Les Incorrects – Le Fooding

December 4th, 2009 § 5 comments

Something about the Fooding event last night at the abandoned Piscine Molitor made me think of this:

“Les Incorrects,” was the theme of the this year’s Semaine du Fooding, and their aren’t too many foods more politically incorrect to consume than horse meat.

Chef Tonino Simbula of Sardegna à Tavola was responsible for the equine offerings. He served it two ways, grilled and as carpaccio, pounded thin and served raw. Yes, I ate raw horse meat.

In this video report about the events, chef Simbula says “People should talk about it less and just eat it.”
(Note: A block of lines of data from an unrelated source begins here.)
(* ===== verification/MimeScanner.v ===== *)
(** The scanner that cuts the bytes of a header into lines ([proxy/hdrs/MIME.cc],
    from [_mime_scanner_init] to [mime_scanner_get]; [MIMEScanner] in [MIME.h]).

    The bytes from [*raw_input_s] to [raw_input_e] are a list.  Inside
    [mime_scanner_get] it is cut at [raw_input_c]: [pend] is what has been read
    and [rest] what has not.  The line buffer is the list of its [m_line_length]
    live bytes together with its size.  [None] as a result is a crash: a write past
    the line buffer, [ink_release_assert(0)], or a loop that does not end. *)

From S2P Require Import Prelude ParseRules MimePrint.

Inductive MIMEScannerState :=
  MIME_SCANNER_STATE_START | MIME_SCANNER_STATE_CHAR_2 | MIME_SCANNER_STATE_SCANNING_FOR_LF |
  MIME_SCANNER_STATE_SCANNING_FOR_CONTINUATION | MIME_SCANNER_STATE_EATING_WS | MIME_SCANNER_STATE_DONE.

#[export] Instance MIMEScannerState_eq_dec : EqDecision MIMEScannerState.
Proof. solve_decision. Defined.

Inductive MIMEScannerType := MIME_SCANNER_TYPE_LINE | MIME_SCANNER_TYPE_FIELD.

#[export] Instance MIMEScannerType_eq_dec : EqDecision MIMEScannerType.
Proof. solve_decision. Defined.

Record MIMEScanner := mkScanner { m_line : list Z; m_line_size : Z; m_state : MIMEScannerState }.

Definition _mime_scanner_init : MIMEScanner := mkScanner [] 0 MIME_SCANNER_STATE_START.
Definition mime_scanner_init : MIMEScanner := _mime_scanner_init.
Definition mime_scanner_clear (S : MIMEScanner) : MIMEScanner := _mime_scanner_init.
I disagree, and I think the organizers of “Les Incorrects” would as well. I think the idea is to consider prejudices we each have about food, not ignore them. On the table were foods, mostly traditional delicacies, that are maligned for different reasons: Because they stink (a collection of aggressive cheeses), because they are high in calories and cholesterol (a butterfat laden kouign amann), or because of cultural taboos (the cheval).

Additionally, each night a different, well-known chef was invited to serve a dish he (no chicks as far as I know) would never, ever serve in his own restaurant. They idea was for them to be masked and anonymous, to serve something outlandish, bizarre or bad without risking their reputation. The anonymity was only hypothetical, though, and I was thrilled to see that it was Chez l’Ami Jean chef Stephane Jego’s turn to offend last night.
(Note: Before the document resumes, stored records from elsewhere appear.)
(* ===== verification/MimeHdr.v ===== *)
(** The storage of MIME headers ([proxy/hdrs/MIME.cc], [MIME.h]; the iterator of
    comma-separated values from [HdrUtils.cc], [HdrUtils.h]).

    A header keeps its fields in blocks of 16 slots; a block is the list of its
    slots below [m_freetop], and the list of the blocks is that of the links
    [m_next], its last one [m_fblock_list_tail].  A pointer to a field is the number
    of its slot.  A string pointer is the list of the characters from it on; the
    length kept beside it says how many belong to the string.  [None] as a result
    is a crash: a dereference of the null pointer, or a loop that does not end. *)

From S2P Require Import Prelude ParseRules MimeDate HdrToken MimePrint URL HdrFieldInfo.
From Stdlib Require Import Ascii.

Inductive MIMEReadiness :=
  MIME_FIELD_SLOT_READINESS_EMPTY | MIME_FIELD_SLOT_READINESS_DETACHED | MIME_FIELD_SLOT_READINESS_LIVE | MIME_FIELD_SLOT_READINESS_DELETED.

#[export] Instance MIMEReadiness_eq_dec : EqDecision MIMEReadiness.
Proof. solve_decision. Defined.

(** The two bits of [m_flags] are [m_dup_head] and [m_cooked]. *)
Record MIMEField := mkField {
  m_ptr_name : list Z; m_ptr_value : option (list Z); m_next_dup : option nat; m_wks_idx : Z; m_len_name : Z; m_len_value : Z;
  m_n_v_raw_printable : bool; m_n_v_raw_printable_pad : Z; m_readiness : MIMEReadiness; m_dup_head : bool; m_cooked : bool
}.

Definition MIME_FIELD_BLOCK_SLOTS : nat := 16.
Definition MIME_FIELD_SLOTNUM_MASK : Z := 15.
Definition MIME_FIELD_SLOTNUM_MAX : Z := MIME_FIELD_SLOTNUM_MASK - 1.
Definition MIME_FIELD_SLOTNUM_UNKNOWN : Z := MIME_FIELD_SLOTNUM_MAX.

Record MIMECookedCacheControl := mkCC { m_mask : Z; m_secs_max_age : Z; m_secs_s_maxage : Z; m_secs_max_stale : Z; m_secs_min_fresh : Z }.
Record MIMECooked := mkCooked { m_cache_control : MIMECookedCacheControl; m_no_cache : bool }.

Record MIMEHdrImpl := mkHdr { m_presence_bits : Z; m_slot_accelerators : list Z; m_cooked_stuff : MIMECooked; m_fblocks : list (list MIMEField) }.

(** ** Fields *)

Definition is_live (f : MIMEField) : bool := bool_decide (m_readiness f = MIME_FIELD_SLOT_READINESS_LIVE).
Definition has_dups (f : MIMEField) : bool := negb (is_null (m_next_dup f)).

Definition set_next_dup (n : option nat) (f : MIMEField) : MIMEField :=
  mkField (m_ptr_name f) (m_ptr_value f) n (m_wks_idx f) (m_len_name f) (m_len_value f) (m_n_v_raw_printable f) (m_n_v_raw_printable_pad f)
    (m_readiness f) (m_dup_head f) (m_cooked f).
Definition set_readiness (r : MIMEReadiness) (f : MIMEField) : MIMEField :=
  mkField (m_ptr_name f) (m_ptr_value f) (m_next_dup f) (m_wks_idx f) (m_len_name f) (m_len_value f) (m_n_v_raw_printable f)
    (m_n_v_raw_printable_pad f) r (m_dup_head f) (m_cooked f).
Definition set_dup_head (b : bool) (f : MIMEField) : MIMEField :=
  mkField (m_ptr_name f) (m_ptr_value f) (m_next_dup f) (m_wks_idx f) (m_len_name f) (m_len_value f) (m_n_v_raw_printable f)
    (m_n_v_raw_printable_pad f) (m_readiness f) b (m_cooked f).

(** The string of a pointer and a length. *)
Definition str_of (p : list Z) (len : Z) : list Z := take (Z.to_nat len) p.
Definition field_name (f : MIMEField) : list Z := str_of (m_ptr_name f) (m_len_name f).
Definition field_value (f : MIMEField) : list Z := str_of (default [] (m_ptr_value f)) (m_len_value f).

(** [memset] to zero, then the two members that are not. *)
Definition mime_field_init : MIMEField := mkField [] None None (-1) 0 0 false 0 MIME_FIELD_SLOT_READINESS_DETACHED false false.

Definition field_at (mh : MIMEHdrImpl) (n : nat) : option MIMEField :=
  blk ← m_fblocks mh !! (n / MIME_FIELD_BLOCK_SLOTS)%nat; blk !! (n mod MIME_FIELD_BLOCK_SLOTS)%nat.

Definition set_fblocks (mh : MIMEHdrImpl) (b : list (list MIMEField)) : MIMEHdrImpl :=
  mkHdr (m_presence_bits mh) (m_slot_accelerators mh) (m_cooked_stuff mh) b.

Definition upd (n : nat) (g : MIMEField -> MIMEField) (mh : MIMEHdrImpl) : MIMEHdrImpl :=
  set_fblocks mh (alter (alter g (n mod MIME_FIELD_BLOCK_SLOTS)%nat) (n / MIME_FIELD_BLOCK_SLOTS)%nat (m_fblocks mh)).

(** ** Presence bits and slot accelerators *)

Section storage.
Context `{TokenDFA} (hash_table : list (option Z)).

Definition wks_of (name : string) : Z := hdrtoken_tokenize hash_table None (chars name).

Definition mime_field_presence_get (mh : MIMEHdrImpl) (wks_idx : Z) : bool :=
  let mask := hdrtoken_index_to_mask wks_idx in
  if mask =? 0 then true else negb (Z.land (m_presence_bits mh) mask =? 0).

Definition set_presence (mh : MIMEHdrImpl) (b : Z) : MIMEHdrImpl := mkHdr b (m_slot_accelerators mh) (m_cooked_stuff mh) (m_fblocks mh).

Definition mime_hdr_presence_set (wks_idx : Z) (mh : MIMEHdrImpl) : MIMEHdrImpl :=
  let mask := hdrtoken_index_to_mask wks_idx in
  if negb (mask =? 0) then set_presence mh (Z.lor (m_presence_bits mh) mask) else mh.

Definition mime_hdr_presence_unset (wks_idx : Z) (mh : MIMEHdrImpl) : MIMEHdrImpl :=
  let mask := hdrtoken_index_to_mask wks_idx in
  if negb (mask =? 0) then set_presence mh (Z.land (m_presence_bits mh) (u64 (Z.lnot mask))) else mh.

Definition mime_hdr_get_accelerator_slotnum (mh : MIMEHdrImpl) (slot_id : Z) : Z :=
  let word := nth (Z.to_nat (slot_id / 8)) (m_slot_accelerators mh) 0 in
  Z.land (Z.shiftr word (slot_id mod 8 * 4)) 15.

Definition mime_hdr_set_accelerator_slotnum (slot_id slot_num : Z) (mh : MIMEHdrImpl) : MIMEHdrImpl :=
  let word_index := Z.to_nat (slot_id / 8) in
  let word := nth word_index (m_slot_accelerators mh) 0 in
  let shift := slot_id mod 8 * 4 in
  let mask := u32 (Z.lnot (u32 (Z.shiftl MIME_FIELD_SLOTNUM_MASK shift))) in
  let graft := u32 (Z.shiftl slot_num shift) in
  mkHdr (m_presence_bits mh) (<[word_index := Z.lor (Z.land word mask) graft]> (m_slot_accelerators mh)) (m_cooked_stuff mh) (m_fblocks mh).

(** [field] is the slot and [f] what is in it. *)
Definition mime_hdr_set_accelerators_and_presence_bits (field : nat) (f : MIMEField) (mh : MIMEHdrImpl) : MIMEHdrImpl :=
  if m_wks_idx f <? 0 then mh
  else
    let mh1 := mime_hdr_presence_set (m_wks_idx f) mh in
    let slot_id := hdrtoken_index_to_slotid (m_wks_idx f) in
    if negb (slot_id =? MIME_SLOTID_NONE) then
      mime_hdr_set_accelerator_slotnum slot_id
        (if Z.of_nat field <? MIME_FIELD_SLOTNUM_UNKNOWN then Z.of_nat field else MIME_FIELD_SLOTNUM_UNKNOWN) mh1
    else mh1.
The squeamish would have been offended by the display of dead bunnies among open bags of Haribo Tagada candies, and the snobbish would have been offended that M. Jego actually topped his lievre à la Royale with crushed pieces of the sugary faux raspberries and a cream infused with same. Would anyone dare tell him they didn’t like it? Or would we all trick ourselves into liking it because we knew who made it? Would those who actually did like it be embarrassed to admit it?

There were less controversial offerings, of course. Natural wines from the Estezargues co-op were being poured, and the warm kouign amann gave me an excuse to smile at Sébastien Gaudard, the man who made it.

I love to talk and think about food. Each of has a set of personal and cultural preferences and convictions about food, and I think it’s important (not to mention pleasurable) to examine them. Otherwise, we’re just eating what we’re fed.

Like horses.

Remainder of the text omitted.